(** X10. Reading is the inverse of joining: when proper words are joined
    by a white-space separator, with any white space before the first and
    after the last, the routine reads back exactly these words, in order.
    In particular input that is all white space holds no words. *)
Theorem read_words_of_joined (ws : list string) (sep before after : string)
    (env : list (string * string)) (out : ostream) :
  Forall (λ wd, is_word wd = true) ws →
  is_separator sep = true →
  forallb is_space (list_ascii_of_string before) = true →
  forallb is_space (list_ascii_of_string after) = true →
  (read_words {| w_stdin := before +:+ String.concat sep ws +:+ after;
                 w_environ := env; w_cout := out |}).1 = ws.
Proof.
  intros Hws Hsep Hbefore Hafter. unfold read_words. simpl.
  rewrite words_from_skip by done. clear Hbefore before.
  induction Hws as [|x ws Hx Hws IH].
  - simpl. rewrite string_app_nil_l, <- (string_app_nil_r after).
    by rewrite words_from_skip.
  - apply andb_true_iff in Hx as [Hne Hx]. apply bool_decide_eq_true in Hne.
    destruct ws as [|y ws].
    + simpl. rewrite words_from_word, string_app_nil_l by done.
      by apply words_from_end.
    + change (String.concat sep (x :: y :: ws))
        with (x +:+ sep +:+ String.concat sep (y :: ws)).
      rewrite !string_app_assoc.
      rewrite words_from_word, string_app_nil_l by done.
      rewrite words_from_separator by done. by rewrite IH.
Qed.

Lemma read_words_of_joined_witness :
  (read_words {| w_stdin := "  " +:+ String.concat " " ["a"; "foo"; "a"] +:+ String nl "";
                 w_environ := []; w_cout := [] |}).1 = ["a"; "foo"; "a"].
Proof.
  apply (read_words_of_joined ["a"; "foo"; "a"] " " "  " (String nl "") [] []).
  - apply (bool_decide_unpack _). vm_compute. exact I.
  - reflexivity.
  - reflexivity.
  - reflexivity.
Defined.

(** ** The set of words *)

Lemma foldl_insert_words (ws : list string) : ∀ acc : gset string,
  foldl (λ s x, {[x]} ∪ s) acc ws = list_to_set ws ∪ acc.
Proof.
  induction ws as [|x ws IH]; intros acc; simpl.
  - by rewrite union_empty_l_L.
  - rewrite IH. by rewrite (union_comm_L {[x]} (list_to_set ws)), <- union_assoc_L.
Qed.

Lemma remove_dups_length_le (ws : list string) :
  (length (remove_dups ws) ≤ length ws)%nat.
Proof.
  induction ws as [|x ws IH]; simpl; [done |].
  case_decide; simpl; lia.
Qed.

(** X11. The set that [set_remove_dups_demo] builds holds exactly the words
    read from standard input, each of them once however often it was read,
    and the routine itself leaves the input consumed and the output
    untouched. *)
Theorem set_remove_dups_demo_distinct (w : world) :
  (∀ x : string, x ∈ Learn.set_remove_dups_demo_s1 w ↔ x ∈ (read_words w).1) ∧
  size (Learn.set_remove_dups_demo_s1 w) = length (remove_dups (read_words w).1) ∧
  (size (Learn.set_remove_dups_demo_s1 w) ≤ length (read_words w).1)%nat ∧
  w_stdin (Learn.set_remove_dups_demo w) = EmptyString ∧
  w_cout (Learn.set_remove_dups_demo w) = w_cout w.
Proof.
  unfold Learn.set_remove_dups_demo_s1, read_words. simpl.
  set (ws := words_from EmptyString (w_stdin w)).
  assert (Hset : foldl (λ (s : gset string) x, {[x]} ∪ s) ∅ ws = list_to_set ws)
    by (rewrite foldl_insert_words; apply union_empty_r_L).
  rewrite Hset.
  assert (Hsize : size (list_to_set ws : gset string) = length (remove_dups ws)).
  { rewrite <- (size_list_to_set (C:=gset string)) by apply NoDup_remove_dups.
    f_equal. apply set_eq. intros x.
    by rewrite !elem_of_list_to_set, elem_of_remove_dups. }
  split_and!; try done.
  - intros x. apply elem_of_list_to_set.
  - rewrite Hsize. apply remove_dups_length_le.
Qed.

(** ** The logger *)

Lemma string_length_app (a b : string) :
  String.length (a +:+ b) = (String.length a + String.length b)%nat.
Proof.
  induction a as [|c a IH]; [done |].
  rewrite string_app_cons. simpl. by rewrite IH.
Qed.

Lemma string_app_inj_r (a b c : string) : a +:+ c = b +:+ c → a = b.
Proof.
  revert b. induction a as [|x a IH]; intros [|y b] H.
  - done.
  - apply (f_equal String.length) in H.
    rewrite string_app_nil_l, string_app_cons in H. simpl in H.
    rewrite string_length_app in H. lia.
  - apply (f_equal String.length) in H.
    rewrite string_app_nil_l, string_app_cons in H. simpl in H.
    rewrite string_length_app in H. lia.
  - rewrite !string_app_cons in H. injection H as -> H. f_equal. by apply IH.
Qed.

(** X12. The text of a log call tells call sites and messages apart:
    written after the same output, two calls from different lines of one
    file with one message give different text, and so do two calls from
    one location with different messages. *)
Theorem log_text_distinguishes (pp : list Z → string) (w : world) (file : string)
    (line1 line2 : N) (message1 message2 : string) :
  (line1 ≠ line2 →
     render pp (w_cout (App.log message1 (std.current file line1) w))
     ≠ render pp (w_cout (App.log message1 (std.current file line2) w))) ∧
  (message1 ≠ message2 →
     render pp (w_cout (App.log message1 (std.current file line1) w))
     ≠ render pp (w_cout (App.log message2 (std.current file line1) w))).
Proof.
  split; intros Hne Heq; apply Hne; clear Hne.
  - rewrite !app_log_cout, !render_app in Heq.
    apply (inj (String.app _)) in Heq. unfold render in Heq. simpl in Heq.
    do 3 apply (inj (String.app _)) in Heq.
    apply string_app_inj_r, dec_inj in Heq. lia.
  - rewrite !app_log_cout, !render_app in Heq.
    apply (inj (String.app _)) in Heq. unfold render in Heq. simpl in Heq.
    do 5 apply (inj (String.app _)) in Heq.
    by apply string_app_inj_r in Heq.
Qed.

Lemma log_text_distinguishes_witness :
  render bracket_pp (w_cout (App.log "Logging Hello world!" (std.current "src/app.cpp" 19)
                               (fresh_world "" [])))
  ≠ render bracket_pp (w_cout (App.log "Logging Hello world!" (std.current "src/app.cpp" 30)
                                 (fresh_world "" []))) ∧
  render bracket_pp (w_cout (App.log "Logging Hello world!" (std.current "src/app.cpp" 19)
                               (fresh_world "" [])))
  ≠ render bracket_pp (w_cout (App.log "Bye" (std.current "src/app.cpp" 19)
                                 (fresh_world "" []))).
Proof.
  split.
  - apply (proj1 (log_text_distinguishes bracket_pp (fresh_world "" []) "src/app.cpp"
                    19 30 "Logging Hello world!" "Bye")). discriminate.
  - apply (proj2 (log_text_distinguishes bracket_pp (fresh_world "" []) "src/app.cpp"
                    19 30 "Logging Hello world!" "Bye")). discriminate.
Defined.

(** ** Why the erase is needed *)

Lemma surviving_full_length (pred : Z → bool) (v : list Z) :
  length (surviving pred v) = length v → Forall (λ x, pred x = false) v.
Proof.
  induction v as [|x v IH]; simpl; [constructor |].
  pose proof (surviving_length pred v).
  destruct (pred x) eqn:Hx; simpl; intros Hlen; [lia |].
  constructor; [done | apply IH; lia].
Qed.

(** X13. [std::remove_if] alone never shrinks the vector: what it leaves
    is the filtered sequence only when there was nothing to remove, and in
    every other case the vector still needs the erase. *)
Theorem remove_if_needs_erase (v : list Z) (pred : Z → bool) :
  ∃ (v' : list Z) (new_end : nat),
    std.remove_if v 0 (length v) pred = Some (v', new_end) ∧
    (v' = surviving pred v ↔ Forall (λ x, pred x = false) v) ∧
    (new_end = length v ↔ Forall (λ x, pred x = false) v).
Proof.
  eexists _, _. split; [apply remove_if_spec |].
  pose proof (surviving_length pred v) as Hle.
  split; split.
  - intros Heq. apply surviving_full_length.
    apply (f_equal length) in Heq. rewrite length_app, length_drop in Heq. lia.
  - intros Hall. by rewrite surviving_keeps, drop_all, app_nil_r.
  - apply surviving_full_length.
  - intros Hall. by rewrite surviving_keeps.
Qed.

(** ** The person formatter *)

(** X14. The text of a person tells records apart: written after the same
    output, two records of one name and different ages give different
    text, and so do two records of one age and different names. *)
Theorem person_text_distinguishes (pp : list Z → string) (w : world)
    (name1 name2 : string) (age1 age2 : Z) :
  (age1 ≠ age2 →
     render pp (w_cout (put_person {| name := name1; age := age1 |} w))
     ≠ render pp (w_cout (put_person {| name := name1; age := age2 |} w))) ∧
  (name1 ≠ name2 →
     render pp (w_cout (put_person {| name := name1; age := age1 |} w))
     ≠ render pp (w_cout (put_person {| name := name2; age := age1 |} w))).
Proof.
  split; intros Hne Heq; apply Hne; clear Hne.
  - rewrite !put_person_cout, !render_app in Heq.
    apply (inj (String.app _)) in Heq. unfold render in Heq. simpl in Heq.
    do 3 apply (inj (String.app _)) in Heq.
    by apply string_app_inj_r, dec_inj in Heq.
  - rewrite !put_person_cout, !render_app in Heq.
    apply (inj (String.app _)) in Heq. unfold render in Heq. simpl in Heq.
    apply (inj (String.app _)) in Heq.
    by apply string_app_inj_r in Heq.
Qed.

◇ ◇ ◇ ◇ ◇ ◇ ◇

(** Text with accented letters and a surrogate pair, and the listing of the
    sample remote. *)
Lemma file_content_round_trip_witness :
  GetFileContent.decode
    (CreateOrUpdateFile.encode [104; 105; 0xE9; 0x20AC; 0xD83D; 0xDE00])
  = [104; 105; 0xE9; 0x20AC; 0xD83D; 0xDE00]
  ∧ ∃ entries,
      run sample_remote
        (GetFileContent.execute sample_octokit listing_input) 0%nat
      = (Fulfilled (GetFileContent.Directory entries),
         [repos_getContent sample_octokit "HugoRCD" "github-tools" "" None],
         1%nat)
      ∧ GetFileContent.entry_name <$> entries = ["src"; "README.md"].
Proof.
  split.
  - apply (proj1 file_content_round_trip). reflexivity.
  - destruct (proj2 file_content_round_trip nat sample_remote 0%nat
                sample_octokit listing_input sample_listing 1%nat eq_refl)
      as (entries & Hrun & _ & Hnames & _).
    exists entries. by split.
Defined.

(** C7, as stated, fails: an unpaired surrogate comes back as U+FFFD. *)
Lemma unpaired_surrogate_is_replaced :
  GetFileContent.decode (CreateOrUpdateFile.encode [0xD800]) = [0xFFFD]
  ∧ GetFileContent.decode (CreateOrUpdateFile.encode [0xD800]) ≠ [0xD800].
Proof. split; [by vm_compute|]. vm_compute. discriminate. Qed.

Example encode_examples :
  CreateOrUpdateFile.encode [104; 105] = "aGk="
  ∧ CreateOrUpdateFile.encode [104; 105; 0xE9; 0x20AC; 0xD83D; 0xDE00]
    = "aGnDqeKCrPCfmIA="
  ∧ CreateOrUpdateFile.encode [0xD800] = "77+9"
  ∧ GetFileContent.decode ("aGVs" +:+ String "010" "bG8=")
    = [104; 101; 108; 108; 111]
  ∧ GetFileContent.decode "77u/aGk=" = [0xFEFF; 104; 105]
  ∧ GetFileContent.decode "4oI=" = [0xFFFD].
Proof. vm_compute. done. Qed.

◇ ◇ ◇ ◇ ◇ ◇ ◇

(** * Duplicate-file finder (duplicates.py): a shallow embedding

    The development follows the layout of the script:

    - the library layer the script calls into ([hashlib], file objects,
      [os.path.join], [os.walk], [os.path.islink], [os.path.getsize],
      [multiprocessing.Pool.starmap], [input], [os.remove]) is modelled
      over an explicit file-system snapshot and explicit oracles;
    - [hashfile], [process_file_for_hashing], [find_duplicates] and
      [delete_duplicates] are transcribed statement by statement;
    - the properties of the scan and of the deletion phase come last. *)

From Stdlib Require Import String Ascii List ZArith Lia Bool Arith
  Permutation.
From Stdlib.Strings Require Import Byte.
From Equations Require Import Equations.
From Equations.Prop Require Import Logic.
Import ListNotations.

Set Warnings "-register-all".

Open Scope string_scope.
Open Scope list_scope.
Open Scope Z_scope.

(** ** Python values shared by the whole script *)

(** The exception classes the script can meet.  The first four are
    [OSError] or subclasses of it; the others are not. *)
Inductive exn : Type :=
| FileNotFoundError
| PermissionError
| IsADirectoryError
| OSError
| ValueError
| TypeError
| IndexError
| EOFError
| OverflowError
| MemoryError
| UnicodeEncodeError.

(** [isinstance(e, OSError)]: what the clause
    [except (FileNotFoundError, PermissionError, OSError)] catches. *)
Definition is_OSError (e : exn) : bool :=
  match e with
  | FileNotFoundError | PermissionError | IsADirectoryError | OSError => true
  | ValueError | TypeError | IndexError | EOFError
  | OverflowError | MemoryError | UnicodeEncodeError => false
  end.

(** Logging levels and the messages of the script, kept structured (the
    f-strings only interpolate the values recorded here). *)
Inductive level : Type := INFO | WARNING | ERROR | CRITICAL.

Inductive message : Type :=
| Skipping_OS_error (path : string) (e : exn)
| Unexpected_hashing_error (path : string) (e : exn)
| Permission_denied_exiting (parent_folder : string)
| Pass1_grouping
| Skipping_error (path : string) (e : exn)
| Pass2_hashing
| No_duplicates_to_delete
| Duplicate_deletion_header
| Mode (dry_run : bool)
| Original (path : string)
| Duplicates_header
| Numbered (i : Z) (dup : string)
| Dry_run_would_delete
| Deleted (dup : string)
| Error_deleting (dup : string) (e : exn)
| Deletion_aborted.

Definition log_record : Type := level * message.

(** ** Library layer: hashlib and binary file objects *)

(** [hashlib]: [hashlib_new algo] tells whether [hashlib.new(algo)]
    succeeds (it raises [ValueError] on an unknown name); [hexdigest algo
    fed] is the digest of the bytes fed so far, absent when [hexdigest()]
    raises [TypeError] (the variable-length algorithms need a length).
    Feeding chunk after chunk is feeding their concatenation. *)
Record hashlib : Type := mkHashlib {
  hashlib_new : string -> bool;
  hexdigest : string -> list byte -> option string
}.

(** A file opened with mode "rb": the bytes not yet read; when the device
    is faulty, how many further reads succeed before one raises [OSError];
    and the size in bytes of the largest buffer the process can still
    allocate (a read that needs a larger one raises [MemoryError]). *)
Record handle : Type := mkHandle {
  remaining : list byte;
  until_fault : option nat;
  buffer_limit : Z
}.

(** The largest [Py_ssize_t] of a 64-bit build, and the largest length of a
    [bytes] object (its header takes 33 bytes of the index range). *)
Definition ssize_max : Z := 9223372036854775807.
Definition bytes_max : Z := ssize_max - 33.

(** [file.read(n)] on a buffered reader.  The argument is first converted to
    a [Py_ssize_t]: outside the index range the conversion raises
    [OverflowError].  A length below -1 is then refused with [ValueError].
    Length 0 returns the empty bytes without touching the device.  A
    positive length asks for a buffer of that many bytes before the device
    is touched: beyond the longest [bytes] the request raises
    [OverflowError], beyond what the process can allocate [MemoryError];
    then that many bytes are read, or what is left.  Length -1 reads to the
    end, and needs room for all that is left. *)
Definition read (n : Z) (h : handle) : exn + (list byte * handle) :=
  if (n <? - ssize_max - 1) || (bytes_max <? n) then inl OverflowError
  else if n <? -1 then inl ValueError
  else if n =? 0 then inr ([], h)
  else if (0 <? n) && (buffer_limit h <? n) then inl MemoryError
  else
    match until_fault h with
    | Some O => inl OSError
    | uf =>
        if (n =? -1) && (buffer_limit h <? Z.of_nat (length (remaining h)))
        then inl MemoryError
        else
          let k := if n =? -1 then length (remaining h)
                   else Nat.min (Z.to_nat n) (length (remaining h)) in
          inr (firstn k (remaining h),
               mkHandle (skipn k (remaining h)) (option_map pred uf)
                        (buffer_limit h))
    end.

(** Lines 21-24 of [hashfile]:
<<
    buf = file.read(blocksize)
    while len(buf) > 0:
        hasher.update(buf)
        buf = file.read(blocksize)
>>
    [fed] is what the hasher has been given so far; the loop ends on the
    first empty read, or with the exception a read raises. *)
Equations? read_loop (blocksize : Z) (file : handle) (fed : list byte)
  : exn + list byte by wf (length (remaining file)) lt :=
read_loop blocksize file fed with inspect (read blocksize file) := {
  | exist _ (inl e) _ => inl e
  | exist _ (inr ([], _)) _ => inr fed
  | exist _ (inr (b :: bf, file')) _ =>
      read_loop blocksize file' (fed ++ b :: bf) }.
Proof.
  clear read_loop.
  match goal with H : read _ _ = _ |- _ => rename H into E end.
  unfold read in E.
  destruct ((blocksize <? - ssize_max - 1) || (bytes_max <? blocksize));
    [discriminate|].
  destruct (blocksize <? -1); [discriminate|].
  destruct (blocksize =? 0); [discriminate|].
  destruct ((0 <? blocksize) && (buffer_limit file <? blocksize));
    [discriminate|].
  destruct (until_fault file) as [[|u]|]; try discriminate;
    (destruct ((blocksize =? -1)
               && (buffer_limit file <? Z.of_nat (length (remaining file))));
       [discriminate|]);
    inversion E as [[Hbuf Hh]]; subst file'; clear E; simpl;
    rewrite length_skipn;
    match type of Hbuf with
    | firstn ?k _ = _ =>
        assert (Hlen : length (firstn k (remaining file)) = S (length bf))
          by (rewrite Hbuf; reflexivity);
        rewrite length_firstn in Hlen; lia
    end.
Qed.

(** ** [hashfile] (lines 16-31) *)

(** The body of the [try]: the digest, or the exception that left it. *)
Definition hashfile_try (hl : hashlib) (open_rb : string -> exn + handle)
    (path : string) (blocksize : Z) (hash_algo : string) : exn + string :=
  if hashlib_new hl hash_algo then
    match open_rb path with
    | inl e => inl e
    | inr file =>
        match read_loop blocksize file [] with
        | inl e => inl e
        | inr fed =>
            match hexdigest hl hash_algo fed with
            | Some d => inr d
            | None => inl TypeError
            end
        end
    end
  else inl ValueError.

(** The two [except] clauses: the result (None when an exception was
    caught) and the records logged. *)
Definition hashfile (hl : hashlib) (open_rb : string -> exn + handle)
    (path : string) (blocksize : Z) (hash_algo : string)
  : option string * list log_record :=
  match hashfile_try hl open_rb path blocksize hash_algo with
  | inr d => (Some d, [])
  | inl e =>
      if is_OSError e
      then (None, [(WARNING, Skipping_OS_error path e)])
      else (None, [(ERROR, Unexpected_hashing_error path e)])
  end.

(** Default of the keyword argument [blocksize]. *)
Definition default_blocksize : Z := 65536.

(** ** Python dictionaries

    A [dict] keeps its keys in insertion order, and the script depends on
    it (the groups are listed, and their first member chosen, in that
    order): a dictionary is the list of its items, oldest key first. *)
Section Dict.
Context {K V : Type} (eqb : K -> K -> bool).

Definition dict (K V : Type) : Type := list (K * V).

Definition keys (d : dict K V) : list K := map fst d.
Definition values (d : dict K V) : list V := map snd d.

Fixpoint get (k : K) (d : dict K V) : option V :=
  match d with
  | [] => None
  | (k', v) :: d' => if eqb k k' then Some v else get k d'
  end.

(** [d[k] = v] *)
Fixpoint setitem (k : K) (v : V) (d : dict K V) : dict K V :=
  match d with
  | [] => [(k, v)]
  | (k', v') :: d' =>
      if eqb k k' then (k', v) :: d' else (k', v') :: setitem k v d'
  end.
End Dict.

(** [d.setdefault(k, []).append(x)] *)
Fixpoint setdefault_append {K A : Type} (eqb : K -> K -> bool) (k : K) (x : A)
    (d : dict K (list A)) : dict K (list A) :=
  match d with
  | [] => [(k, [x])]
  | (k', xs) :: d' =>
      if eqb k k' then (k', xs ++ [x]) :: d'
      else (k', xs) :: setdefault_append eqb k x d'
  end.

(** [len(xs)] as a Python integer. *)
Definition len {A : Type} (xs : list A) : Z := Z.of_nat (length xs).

◇ ◇ ◇ ◇ ◇ ◇ ◇

### To do
Copy every line above that includes the string "ValueError".

### Response area
| ValueError
  | ValueError | TypeError | IndexError | EOFError
    succeeds (it raises [ValueError] on an unknown name); [hexdigest algo
    [OverflowError].  A length below -1 is then refused with [ValueError].
  else if n <? -1 then inl ValueError
  else inl ValueError.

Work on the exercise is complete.